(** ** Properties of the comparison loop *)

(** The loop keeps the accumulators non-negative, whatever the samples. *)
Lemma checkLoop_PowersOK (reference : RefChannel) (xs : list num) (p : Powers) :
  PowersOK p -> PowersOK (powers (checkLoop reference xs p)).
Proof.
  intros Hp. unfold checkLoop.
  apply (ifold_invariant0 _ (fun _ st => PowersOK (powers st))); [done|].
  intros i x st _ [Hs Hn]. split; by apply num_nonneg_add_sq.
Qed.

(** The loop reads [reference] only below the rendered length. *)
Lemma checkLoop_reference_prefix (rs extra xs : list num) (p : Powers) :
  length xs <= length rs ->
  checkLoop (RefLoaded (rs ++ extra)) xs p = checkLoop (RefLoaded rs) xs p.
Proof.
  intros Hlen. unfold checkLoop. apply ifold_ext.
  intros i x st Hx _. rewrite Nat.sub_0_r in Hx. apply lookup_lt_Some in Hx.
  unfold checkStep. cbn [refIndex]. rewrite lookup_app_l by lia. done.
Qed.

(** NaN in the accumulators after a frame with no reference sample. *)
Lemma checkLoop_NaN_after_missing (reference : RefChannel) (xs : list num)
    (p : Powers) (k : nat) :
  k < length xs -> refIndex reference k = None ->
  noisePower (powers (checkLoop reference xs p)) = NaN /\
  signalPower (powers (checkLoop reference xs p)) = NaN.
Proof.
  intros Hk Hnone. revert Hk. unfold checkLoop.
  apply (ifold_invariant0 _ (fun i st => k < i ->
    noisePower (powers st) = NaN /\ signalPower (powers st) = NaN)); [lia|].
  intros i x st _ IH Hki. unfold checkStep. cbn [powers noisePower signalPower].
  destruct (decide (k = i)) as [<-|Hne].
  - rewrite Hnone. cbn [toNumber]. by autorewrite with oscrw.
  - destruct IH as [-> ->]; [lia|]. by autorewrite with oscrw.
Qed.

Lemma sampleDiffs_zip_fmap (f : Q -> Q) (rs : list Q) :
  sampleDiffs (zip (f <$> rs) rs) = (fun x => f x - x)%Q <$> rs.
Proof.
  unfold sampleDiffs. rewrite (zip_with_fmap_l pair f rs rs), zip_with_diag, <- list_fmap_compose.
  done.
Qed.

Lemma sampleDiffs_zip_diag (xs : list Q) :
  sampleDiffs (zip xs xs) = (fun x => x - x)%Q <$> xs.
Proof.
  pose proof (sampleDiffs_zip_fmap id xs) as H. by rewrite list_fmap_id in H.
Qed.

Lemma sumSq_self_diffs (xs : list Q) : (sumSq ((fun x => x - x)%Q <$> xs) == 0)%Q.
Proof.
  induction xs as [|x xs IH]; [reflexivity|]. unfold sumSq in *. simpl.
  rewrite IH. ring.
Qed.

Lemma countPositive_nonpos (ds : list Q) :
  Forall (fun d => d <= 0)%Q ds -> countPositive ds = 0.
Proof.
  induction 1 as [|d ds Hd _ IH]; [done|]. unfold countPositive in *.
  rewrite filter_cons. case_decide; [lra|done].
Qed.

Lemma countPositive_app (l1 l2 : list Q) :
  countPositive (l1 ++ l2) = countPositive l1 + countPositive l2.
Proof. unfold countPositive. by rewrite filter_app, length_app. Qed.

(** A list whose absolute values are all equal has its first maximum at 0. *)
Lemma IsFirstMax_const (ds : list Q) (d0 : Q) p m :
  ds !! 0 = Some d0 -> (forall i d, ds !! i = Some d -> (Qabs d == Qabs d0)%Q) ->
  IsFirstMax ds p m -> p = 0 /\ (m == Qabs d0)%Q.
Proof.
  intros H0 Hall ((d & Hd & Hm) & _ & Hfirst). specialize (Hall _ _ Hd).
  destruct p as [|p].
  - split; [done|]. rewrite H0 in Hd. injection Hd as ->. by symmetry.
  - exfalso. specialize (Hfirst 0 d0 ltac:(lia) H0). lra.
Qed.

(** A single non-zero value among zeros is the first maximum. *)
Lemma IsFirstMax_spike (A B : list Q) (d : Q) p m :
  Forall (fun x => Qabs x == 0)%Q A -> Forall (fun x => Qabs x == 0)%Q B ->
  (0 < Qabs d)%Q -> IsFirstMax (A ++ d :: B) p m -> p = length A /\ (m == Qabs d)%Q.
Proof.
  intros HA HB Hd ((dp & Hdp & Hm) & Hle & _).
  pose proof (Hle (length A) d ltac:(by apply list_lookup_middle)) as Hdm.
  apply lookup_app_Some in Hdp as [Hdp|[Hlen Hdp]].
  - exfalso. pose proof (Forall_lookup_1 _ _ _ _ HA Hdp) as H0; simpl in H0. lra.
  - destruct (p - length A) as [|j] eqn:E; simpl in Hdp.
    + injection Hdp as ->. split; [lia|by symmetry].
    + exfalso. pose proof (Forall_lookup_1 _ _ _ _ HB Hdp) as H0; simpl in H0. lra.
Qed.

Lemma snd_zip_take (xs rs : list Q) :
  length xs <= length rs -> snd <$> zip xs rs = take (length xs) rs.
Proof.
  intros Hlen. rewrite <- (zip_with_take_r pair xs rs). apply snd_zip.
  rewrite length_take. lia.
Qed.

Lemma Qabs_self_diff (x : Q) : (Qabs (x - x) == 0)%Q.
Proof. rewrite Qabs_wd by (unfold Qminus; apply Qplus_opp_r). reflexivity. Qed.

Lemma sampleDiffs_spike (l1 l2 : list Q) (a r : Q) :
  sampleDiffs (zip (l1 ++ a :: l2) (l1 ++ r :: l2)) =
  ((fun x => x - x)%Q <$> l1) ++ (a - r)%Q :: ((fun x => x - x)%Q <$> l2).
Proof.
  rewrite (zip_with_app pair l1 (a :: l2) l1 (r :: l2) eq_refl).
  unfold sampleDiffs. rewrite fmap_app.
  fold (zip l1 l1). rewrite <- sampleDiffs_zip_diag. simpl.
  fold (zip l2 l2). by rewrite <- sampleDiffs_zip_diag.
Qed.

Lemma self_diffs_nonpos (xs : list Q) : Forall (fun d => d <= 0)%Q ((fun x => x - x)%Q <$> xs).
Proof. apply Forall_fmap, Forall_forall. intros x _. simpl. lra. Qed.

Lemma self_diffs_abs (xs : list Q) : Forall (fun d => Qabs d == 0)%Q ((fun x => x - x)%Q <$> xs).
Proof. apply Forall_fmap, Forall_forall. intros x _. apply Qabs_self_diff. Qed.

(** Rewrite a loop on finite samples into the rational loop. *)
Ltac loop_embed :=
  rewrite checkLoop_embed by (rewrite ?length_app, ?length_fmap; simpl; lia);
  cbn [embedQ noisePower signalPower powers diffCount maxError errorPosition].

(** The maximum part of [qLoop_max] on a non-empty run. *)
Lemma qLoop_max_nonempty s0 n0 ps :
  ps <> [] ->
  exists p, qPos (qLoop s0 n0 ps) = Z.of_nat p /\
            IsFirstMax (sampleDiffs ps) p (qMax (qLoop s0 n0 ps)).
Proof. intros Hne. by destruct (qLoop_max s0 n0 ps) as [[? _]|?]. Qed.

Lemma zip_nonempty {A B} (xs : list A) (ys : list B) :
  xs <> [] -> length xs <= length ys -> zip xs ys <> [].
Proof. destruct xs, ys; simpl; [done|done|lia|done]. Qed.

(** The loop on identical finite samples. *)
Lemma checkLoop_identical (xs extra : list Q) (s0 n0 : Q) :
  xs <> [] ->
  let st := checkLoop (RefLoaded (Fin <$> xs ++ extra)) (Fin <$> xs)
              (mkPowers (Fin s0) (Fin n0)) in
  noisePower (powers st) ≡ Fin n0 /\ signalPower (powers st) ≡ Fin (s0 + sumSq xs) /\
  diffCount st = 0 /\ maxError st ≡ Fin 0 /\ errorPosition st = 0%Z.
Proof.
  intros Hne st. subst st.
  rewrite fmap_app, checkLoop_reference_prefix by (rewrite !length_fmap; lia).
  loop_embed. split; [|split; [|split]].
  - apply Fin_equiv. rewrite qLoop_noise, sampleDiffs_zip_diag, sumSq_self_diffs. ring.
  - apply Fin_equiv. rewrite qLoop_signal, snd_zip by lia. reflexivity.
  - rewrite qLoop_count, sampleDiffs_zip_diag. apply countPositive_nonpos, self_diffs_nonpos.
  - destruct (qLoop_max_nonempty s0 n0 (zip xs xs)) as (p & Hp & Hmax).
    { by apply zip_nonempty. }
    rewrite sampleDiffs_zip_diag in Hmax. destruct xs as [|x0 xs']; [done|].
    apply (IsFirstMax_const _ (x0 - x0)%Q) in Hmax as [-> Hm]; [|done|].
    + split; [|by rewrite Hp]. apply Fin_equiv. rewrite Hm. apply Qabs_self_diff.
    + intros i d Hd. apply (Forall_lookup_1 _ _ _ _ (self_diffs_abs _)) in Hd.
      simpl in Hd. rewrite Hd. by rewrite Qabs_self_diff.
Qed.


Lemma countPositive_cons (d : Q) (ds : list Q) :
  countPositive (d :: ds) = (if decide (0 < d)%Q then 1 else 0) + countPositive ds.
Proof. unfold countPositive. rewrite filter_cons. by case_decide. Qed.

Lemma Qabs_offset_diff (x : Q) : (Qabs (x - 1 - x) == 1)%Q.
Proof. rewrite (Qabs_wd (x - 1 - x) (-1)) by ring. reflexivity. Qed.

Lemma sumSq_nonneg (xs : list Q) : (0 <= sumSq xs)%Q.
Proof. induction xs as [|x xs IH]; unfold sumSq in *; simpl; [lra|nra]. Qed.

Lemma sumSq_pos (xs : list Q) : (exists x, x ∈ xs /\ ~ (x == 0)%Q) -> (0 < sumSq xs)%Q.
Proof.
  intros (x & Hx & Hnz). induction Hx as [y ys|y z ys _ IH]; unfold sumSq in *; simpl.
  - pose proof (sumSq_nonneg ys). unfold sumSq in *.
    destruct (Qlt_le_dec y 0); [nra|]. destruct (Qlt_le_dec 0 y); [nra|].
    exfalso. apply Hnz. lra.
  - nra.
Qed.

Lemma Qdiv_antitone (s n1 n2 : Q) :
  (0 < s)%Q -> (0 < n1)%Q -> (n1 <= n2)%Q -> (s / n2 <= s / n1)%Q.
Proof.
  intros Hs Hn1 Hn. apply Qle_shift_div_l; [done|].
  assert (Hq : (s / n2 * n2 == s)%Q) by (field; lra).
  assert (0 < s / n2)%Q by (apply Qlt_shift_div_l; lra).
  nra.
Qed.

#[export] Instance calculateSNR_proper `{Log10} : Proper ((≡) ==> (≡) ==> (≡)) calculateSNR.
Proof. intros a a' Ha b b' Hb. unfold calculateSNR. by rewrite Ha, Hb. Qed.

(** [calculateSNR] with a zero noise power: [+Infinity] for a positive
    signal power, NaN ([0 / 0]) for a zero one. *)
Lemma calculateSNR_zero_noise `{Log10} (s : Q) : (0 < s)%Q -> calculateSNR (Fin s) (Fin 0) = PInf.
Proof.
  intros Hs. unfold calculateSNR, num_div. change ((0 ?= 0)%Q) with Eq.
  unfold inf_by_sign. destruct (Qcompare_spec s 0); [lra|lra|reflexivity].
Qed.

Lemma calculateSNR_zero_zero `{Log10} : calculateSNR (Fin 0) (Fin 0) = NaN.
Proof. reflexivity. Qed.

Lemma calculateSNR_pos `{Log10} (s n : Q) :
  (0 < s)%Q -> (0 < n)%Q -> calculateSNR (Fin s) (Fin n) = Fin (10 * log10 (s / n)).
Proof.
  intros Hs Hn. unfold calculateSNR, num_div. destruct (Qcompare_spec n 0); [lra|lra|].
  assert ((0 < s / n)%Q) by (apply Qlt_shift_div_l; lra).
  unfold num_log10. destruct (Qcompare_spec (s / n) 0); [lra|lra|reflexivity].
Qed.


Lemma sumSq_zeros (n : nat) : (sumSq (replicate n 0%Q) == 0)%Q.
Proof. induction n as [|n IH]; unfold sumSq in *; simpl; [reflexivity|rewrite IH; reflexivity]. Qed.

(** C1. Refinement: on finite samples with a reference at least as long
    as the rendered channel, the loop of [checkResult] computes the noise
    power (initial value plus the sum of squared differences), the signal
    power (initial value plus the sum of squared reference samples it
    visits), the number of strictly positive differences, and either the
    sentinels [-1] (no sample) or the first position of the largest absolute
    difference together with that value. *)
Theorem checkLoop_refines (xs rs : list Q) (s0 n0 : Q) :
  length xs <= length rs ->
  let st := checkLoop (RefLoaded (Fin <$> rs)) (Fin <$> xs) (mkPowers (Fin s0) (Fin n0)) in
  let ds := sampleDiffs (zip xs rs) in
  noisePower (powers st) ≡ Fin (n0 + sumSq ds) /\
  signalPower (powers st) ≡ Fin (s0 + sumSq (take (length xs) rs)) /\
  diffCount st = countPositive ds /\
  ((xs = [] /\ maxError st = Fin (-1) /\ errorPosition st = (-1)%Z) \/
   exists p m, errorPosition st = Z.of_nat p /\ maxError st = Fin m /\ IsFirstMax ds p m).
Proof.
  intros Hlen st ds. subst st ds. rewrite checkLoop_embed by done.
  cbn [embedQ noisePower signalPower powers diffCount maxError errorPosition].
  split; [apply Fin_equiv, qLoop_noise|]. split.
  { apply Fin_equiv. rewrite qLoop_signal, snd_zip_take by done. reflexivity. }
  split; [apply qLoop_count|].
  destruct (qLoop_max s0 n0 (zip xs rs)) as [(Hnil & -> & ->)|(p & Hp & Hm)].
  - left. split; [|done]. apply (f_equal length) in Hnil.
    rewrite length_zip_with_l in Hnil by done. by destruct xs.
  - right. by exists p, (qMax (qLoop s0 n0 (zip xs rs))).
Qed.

What is being asked >> Pick out every line above that holds the word "symmetry" and copy it.

Result of the task >>
  - split; [done|]. rewrite H0 in Hd. injection Hd as ->. by symmetry.
    + injection Hdp as ->. split; [lia|by symmetry].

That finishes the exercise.